Work instruction:
Work out how many lines of the entries have the word "Definition" in them. Respond with that number only.

Excerpts from a dataset:
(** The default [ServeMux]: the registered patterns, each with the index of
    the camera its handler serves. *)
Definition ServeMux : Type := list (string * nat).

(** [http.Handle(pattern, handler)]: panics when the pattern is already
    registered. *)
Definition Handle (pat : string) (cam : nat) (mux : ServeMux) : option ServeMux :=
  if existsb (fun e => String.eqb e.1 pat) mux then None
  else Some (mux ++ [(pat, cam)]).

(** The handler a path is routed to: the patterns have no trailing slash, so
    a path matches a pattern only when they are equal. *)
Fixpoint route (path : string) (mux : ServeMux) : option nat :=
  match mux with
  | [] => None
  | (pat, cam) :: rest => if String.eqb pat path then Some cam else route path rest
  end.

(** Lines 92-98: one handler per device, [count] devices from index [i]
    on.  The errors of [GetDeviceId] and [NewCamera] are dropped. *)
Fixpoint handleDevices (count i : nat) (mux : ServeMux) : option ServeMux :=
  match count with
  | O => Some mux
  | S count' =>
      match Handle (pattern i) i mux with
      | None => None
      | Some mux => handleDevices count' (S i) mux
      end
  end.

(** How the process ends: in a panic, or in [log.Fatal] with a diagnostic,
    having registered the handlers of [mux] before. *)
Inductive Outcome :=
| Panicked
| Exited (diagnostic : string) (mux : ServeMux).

Answer box:
2